[Collected data]
+--
(** X8: after a run that returns, the signals of the list that would open
    a new position and those for open positions are together within the
    maximum, so that the positions open after the orders will not exceed
    it (as long as [random.sample] draws distinct positions of its
    population). *)
Theorem capped_after_run {RngState}
    (random_seed : float -> RngState)
    (random_draw : RngState -> nat -> nat -> list nat * RngState)
    (max_open_positions : Z) (broker_positions : list Position)
    (now_timestamp : float) (signals : list Ref) (w : @World RngState) :
  draw_contract random_draw ->
  (_adjust_number_of_open_positions random_seed random_draw max_open_positions
     broker_positions now_timestamp signals w).1 = Returns signals ->
  let h' :=
    signal_store
      (_adjust_number_of_open_positions random_seed random_draw max_open_positions
         broker_positions now_timestamp signals w).2 in
  (Z.of_nat (length (candidates broker_positions h' signals))
   + Z.of_nat (length (opened broker_positions h' signals))
   <= max_open_positions)%Z.
Proof.
  intros Hdraw Hret. apply cap_outcome; [exact Hdraw|].
  destruct (Z.le_gt_cases
              (Z.of_nat (length (opened broker_positions (signal_store w) signals)))
              max_open_positions) as [Hle|Hgt]; [exact Hle|].
  destruct (adjust_raises_iff random_seed random_draw
              max_open_positions broker_positions now_timestamp signals w)
    as [[_ Hraise] _].
  destruct (Hraise Hgt) as [e He]. rewrite Hret in He. discriminate.
Qed.

Lemma suppressed_are_the_chosen (broker_positions : list Position)
    (h : Ref -> Signal) (signals : list Ref) (D : list nat) :
  let chosen :=
    omap (fun i => sorted (candidates broker_positions h signals)
                          (fun r => fraction_at_risk (h r)) !! i) D in
  suppressed h (foldl (assign_exposure OUT) h chosen) signals
  = List.filter (fun r => bool_decide (r ∈ chosen))
                (candidates broker_positions h signals).
Proof.
  intros chosen. unfold suppressed, candidates.
  rewrite CapFacts.filter_filter_andb. apply filter_ext. intros r.
  rewrite CapFacts.foldl_assign_out. fold chosen.
  destruct (bool_decide (r ∈ chosen)) eqn:Hin.
  - apply bool_decide_eq_true in Hin.
    apply CapFacts.drawn_elements_are_candidates in Hin as [_ Hnew].
    rewrite Hnew. unfold is_new_positions_signal in Hnew.
    apply andb_true_iff in Hnew as [_ Hout]. simpl. rewrite Hout.
    reflexivity.
  - rewrite andb_false_r. apply andb_negb_l.
Qed.

(** X9: on a list of distinct signal objects, when the count exceeds the
    maximum and the open-position signals alone do not, the run
    suppresses exactly as many signals as the count exceeds the maximum
    by (given that [random.sample] draws distinct positions). *)
Theorem suppresses_exactly_the_excess {RngState}
    (random_seed : float -> RngState)
    (random_draw : RngState -> nat -> nat -> list nat * RngState)
    (max_open_positions : Z) (broker_positions : list Position)
    (now_timestamp : float) (signals : list Ref) (w : @World RngState) :
  draw_contract random_draw ->
  NoDup signals ->
  (max_open_positions
   < Z.of_nat (length (candidates broker_positions (signal_store w) signals))
     + Z.of_nat (length (opened broker_positions (signal_store w) signals)))%Z ->
  (Z.of_nat (length (opened broker_positions (signal_store w) signals))
   <= max_open_positions)%Z ->
  Z.of_nat
    (length
       (suppressed (signal_store w)
          (signal_store
             (_adjust_number_of_open_positions random_seed random_draw
                max_open_positions broker_positions now_timestamp signals w).2)
          signals))
  = (Z.of_nat (length (candidates broker_positions (signal_store w) signals))
     + Z.of_nat (length (opened broker_positions (signal_store w) signals))
     - max_open_positions)%Z.
Proof.
  intros Hdraw Hnd Hover Ho. rewrite CapFacts.adjust_run.
  set (cand := candidates broker_positions (signal_store w) signals) in *.
  set (n := length cand) in *.
  set (o := length (opened broker_positions (signal_store w) signals)) in *.
  set (k := (Z.of_nat n + Z.of_nat o - max_open_positions)%Z).
  destruct (Z.ltb_spec 0 k) as [Hk|Hk]; [|lia].
  destruct (Z.ltb_spec (Z.of_nat n) k) as [Hn|Hn]; [lia|].
  cbn [snd signal_store].
  set (population := sorted cand (fun r => fraction_at_risk (signal_store w r))).
  assert (Hlen : length population = n) by apply CapFacts.sorted_length.
  destruct (Hdraw (random_seed now_timestamp) (length population) (Z.to_nat k))
    as (HDlen & HDnd & HDlt); [lia|].
  unfold population at 1. unfold cand at 1.
  rewrite suppressed_are_the_chosen. fold cand. fold population.
  rewrite <- (Permutation_length
                (CapFacts.filter_Permutation _ _ _
                   (CapFacts.sorted_Permutation cand
                      (fun r => fraction_at_risk (signal_store w r))))).
  fold population.
  rewrite hits_exactly; [rewrite HDlen; lia| |exact HDnd|exact HDlt].
  unfold population. rewrite CapFacts.sorted_Permutation.
  apply NoDup_ListNoDup, List.NoDup_filter, NoDup_ListNoDup. exact Hnd.
Qed.

(** ** Sample runs *)

Lemma within_cap_changes_nothing_witness :
  _adjust_number_of_open_positions seed_of draw_first 3
    [position "IBM" 10] 1577836800%float [0; 1; 2] (three_signals_world 3)
  = (Returns [0; 1; 2], three_signals_world 3).
Proof.
  apply (within_cap_changes_nothing seed_of draw_first 3 [position "IBM" 10]
           1577836800%float [0; 1; 2] (three_signals_world 3)).
  vm_compute. discriminate.
Defined.

Lemma raises_iff_open_positions_exceed_cap_witness :
  (_adjust_number_of_open_positions seed_of draw_first 0
     [position "IBM" 10] 1577836800%float [0; 1; 2] (three_signals_world 3)).1
  = Raises (ValueError "Sample larger than population or is negative").
Proof.
  destruct (raises_iff_open_positions_exceed_cap seed_of draw_first 0
              [position "IBM" 10] 1577836800%float [0; 1; 2] (three_signals_world 3))
    as [[_ Hraise] Hwhat].
  apply Hwhat, Hraise. vm_compute. reflexivity.
Defined.

Lemma capped_after_run_witness :
  draw_contract draw_first
  /\ (Z.of_nat
        (length
           (candidates [position "IBM" 10]
              (signal_store
                 (_adjust_number_of_open_positions seed_of draw_first 2
                    [position "IBM" 10] 1577836800%float (seq 0 3)
                    (three_signals_world 3)).2)
              (seq 0 3)))
      + Z.of_nat
          (length
             (opened [position "IBM" 10]
                (signal_store
                   (_adjust_number_of_open_positions seed_of draw_first 2
                      [position "IBM" 10] 1577836800%float (seq 0 3)
                      (three_signals_world 3)).2)
                (seq 0 3)))
      <= 2)%Z.
Proof.
  split; [exact CapFacts.draw_first_contract|].
  apply (capped_after_run seed_of draw_first 2 [position "IBM" 10]
           1577836800%float [0; 1; 2] (three_signals_world 3)
           CapFacts.draw_first_contract).
  vm_compute. reflexivity.
Defined.

Lemma suppresses_exactly_the_excess_witness :
  Z.of_nat
    (length
       (suppressed three_signals
          (signal_store
             (_adjust_number_of_open_positions seed_of draw_last 1
                [position "IBM" 10] 1577836800%float [0; 1; 2]
                (three_signals_world 3)).2)
          [0; 1; 2]))
  = 2%Z.
Proof.
  apply (suppresses_exactly_the_excess seed_of draw_last 1 [position "IBM" 10]
           1577836800%float [0; 1; 2] (three_signals_world 3)
           CapFacts.draw_last_contract).
  - apply (bool_decide_unpack _). vm_compute. exact I.
  - vm_compute. reflexivity.
  - vm_compute. discriminate.
Defined.

End CapMoreFacts.

(** * More on submission *)

Module SubmissionMoreFacts.
Import AlphaModelStrategy Vocabulary Samples CycleVocabulary.

Section Facts.
Context {RngState : Type}.
Variable use_stop_losses : bool.
Variable time_in_force : string.
Variable frequency : string.
Variable size_signals :
  list Signal -> bool -> string -> string -> Outcome (list Order).
Variable generate_close_orders : Outcome (list Order).
Variable orders_filters : list (list Order -> Outcome (list Order)).
Variable broker_cancel_all_open_orders : Outcome unit.
Variable broker_place_orders : list Order -> Outcome unit.

Lemma apply_orders_filters_nil
    (filters : list (list Order -> Outcome (list Order))) :
  apply_orders_filters filters [] = Returns [].
Proof. induction filters as [|f filters IH]; [reflexivity|exact IH]. Qed.

(** X10: when sizing, the rolling close orders or a filter raises, the
    exception leaves [_place_orders] and the broker is not called at all:
    the orders open at the broker are not cancelled, and nothing else
    changes either. *)
Theorem failure_leaves_broker_untouched
    (signals : list Ref) (w : @World RngState) (e : PyExn) :
  (orders_to_submit use_stop_losses time_in_force frequency size_signals
     generate_close_orders orders_filters signals w).1 = Raises e ->
  _place_orders use_stop_losses time_in_force frequency size_signals
    generate_close_orders orders_filters broker_cancel_all_open_orders
    broker_place_orders signals w
  = (Raises e, w).
Proof. apply SubmissionFacts.failure_before_submission. Qed.
(** * Nodes handler: a shallow embedding of [src/__init__.py]

    The Python module implements a router ([NodesHandler]) over a graph of
    dialog nodes ([Node], [NamedNode], [SwitchNode], [NamedSwitchNode]) with
    per-user state ([UserStatus], kept in a [UserStatusList]) and a back
    navigation stack ([NodesHistory]).

    Modelling decisions.
    - Python objects that are mutated and shared live in stores: the user
      registry is a [gmap] from user ids to [UserStatus.t]; nodes are
      referenced by [node_ref] and live in a [gmap] node store, since the
      node graph may be cyclic and [NodesHistory.add] / [Node.handle_inside]
      write to nodes ([back_str], [user_status_list]).
    - A framework handler ([telegram.ext.Handler]) is a record with its
      identity, its [check_update] predicate and the value its callback
      returns.  Running a callback is recorded in the effect log; callbacks
      are assumed not to write to the router's own state.
    - Methods run in a state-and-exception monad; Python exceptions keep the
      state reached when they are raised.  The mutual recursion between
      [Node.handle_entry] and [Node.handle_inside] is bounded by fuel.
    - Matcher lists hold framework handlers; an update carries the id of its
      effective user, which is also the sender of its message. *)

From stdpp Require Import gmap strings list fin_maps.

Set Warnings "-register-all".
Open Scope Z_scope.

(** ** Values of the host language *)

(** Classes of objects that can be handed to [reply_object]. *)
Inductive tg_class :=
| Str | Audio | Contact | Document | Location | PhotoSize
| Sticker | Venue | Video | VideoNote | Voice | OtherObject.

Definition tg_class_eqb (a b : tg_class) : bool :=
  match a, b with
  | Str, Str | Audio, Audio | Contact, Contact | Document, Document
  | Location, Location | PhotoSize, PhotoSize | Sticker, Sticker
  | Venue, Venue | Video, Video | VideoNote, VideoNote | Voice, Voice
  | OtherObject, OtherObject => true
  | _, _ => false
  end.

(** [TO_SEND] values: [None], a string, a Telegram object of some class
    (identified by [oid]), a list or a tuple. *)
Inductive pyobj :=
| PNone
| PStr (s : string)
| PTg (c : tg_class) (oid : nat)
| PList (items : list pyobj)
| PTuple (items : list pyobj).

(** Python truthiness of such a value. *)
Definition truthy (o : pyobj) : bool :=
  match o with
  | PNone => false
  | PStr s => negb (String.eqb s "")
  | PTg _ _ => true
  | PList l | PTuple l => match l with [] => false | _ => true end
  end.

(** [obj.__class__], with [None] for values that are not Telegram objects or
    strings. *)
Definition class_of (o : pyobj) : option tg_class :=
  match o with
  | PStr _ => Some Str
  | PTg c _ => Some c
  | _ => None
  end.

Definition ALLOWED_TELEGRAM_OBJECTS_WITH_CAPTION : list tg_class :=
  [Audio; Document; PhotoSize; Video; Voice].

Definition class_in (c : tg_class) (l : list tg_class) : bool :=
  existsb (tg_class_eqb c) l.

(** Buttons of a reply keyboard: a string or a [KeyboardButton] object. *)
Inductive button :=
| BStr (s : string)
| BButton (label : string).

Definition KEYBOARD := list (list button).
(** The characters of a token are those of the set [[-\d\.eE\+]]. *)
Lemma token_text_in_kind (t : token) :
  wf t = true -> forallb (in_kind General) (token_text t) = true.
Proof.
  intros H. apply wf_parts in H as (Hi & Hf & _ & He).
  unfold token_text. rewrite !forallb_app.
  rewrite (digits_in_kind General _ Hi).
  assert (H1 : forallb (in_kind General) (if t_minus t then ["-"] else []) = true)
    by (destruct (t_minus t); reflexivity).
  rewrite H1. unfold frac_digits in Hf.
  destruct (t_frac t) as [f|].
  - cbn [forallb]. rewrite (digits_in_kind General _ Hf).
    destruct (t_exp t) as [e|]; [|reflexivity].
    unfold expo_text. cbn [forallb]. rewrite forallb_app.
    pose proof (wf_expo_parts e He) as (_ & _ & Hd & _).
    apply exponent_text in He as (_ & _ & _ & -> & -> & _).
    now rewrite (digits_in_kind General _ Hd).
  - destruct (t_exp t) as [e|]; [|reflexivity].
    unfold expo_text. cbn [forallb]. rewrite forallb_app.
    pose proof (wf_expo_parts e He) as (_ & _ & Hd & _).
    apply exponent_text in He as (_ & _ & _ & -> & -> & _).
    now rewrite (digits_in_kind General _ Hd).
Qed.

Lemma token_text_nonempty (t : token) : wf t = true -> token_text t <> [].
Proof.
  intros H. destruct (body_opens t H) as (c & rest & E & _).
  rewrite token_text_body, E. destruct (t_minus t); discriminate.
Qed.

Lemma strip_token (t : token) : wf t = true -> strip (token_text t) = token_text t.
Proof.
  intros H. now apply strip_no_space, (in_kind_no_space General),
    token_text_in_kind.
Qed.

Lemma split_sign_token (t : token) :
  wf t = true -> split_sign (token_text t) = (t_minus t, body t).
Proof.
  intros H. destruct (body_opens t H) as (c & rest & E & Hc).
  rewrite token_text_body, E.
  apply opening_char in Hc as (H1 & H2 & _). now apply split_sign_digits.
Qed.

Lemma py_int_token (t : token) :
  wf t = true -> within_limit t = true ->
  t_frac t = None -> t_exp t = None ->
  py_int (token_text t) = Some (signed (t_minus t) (decimal_value (t_int t))).
Proof.
  intros H Hl Hf He. unfold py_int.
  rewrite (strip_token t H), (split_sign_token t H).
  apply wf_parts in H as (Hi & _ & Hn & _).
  unfold body, frac_digits, within_limit in *. rewrite Hf, He in *.
  cbn [app] in *. rewrite app_nil_r in *.
  now rewrite (digitpart_digits _ Hi Hn), Hl.
Qed.
(** * TrendRadar configuration editor: format-preserving text patching

    Shallow embedding of the editing engine of [docs/assets/script.js]:
    the indentation navigator ([findChildKey], [findBlockEnd],
    [findPresetSection]), the scalar patcher ([replaceLineValue],
    [insertTimelineField], [updateTimelineField]), the day-plan list
    mutations ([addPeriodToDayPlan], [removePeriodFromDayPlans],
    [deleteTlPeriod]) and the frequency rule parser and builder
    ([parseFrequencyText], [buildFrequencyText]).

    Conventions.
    - A JavaScript string is the list of its UTF-16 code units ([list N]).
    - A JavaScript array of lines is a [list] of such strings; indices and
      the sentinel [-1] are integers ([Z]).
    - A function that can raise a [TypeError] (reading a property of
      [undefined]) returns an [option]: [None] is the raised exception.
    - Every regular expression of the source is replaced by the function
      that computes its leftmost, greedy (or lazy) backtracking match; the
      comment above each such function gives the regular expression. *)

From Stdlib Require Import ZArith NArith Lia Bool String Ascii DecimalString.
From stdpp Require Import base option numbers list.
+--
*Your assignment*
Go to the line with "assert (H1 : forallb" in the entries above and repeat every line from there through the line with "- destruct (t_exp", exactly and with no other text.

*Written response*
  assert (H1 : forallb (in_kind General) (if t_minus t then ["-"] else []) = true)
    by (destruct (t_minus t); reflexivity).
  rewrite H1. unfold frac_digits in Hf.
  destruct (t_frac t) as [f|].
  - cbn [forallb]. rewrite (digits_in_kind General _ Hf).
    destruct (t_exp t) as [e|]; [|reflexivity].
    unfold expo_text. cbn [forallb]. rewrite forallb_app.
    pose proof (wf_expo_parts e He) as (_ & _ & Hd & _).
    apply exponent_text in He as (_ & _ & _ & -> & -> & _).
    now rewrite (digits_in_kind General _ Hd).
  - destruct (t_exp t) as [e|]; [|reflexivity].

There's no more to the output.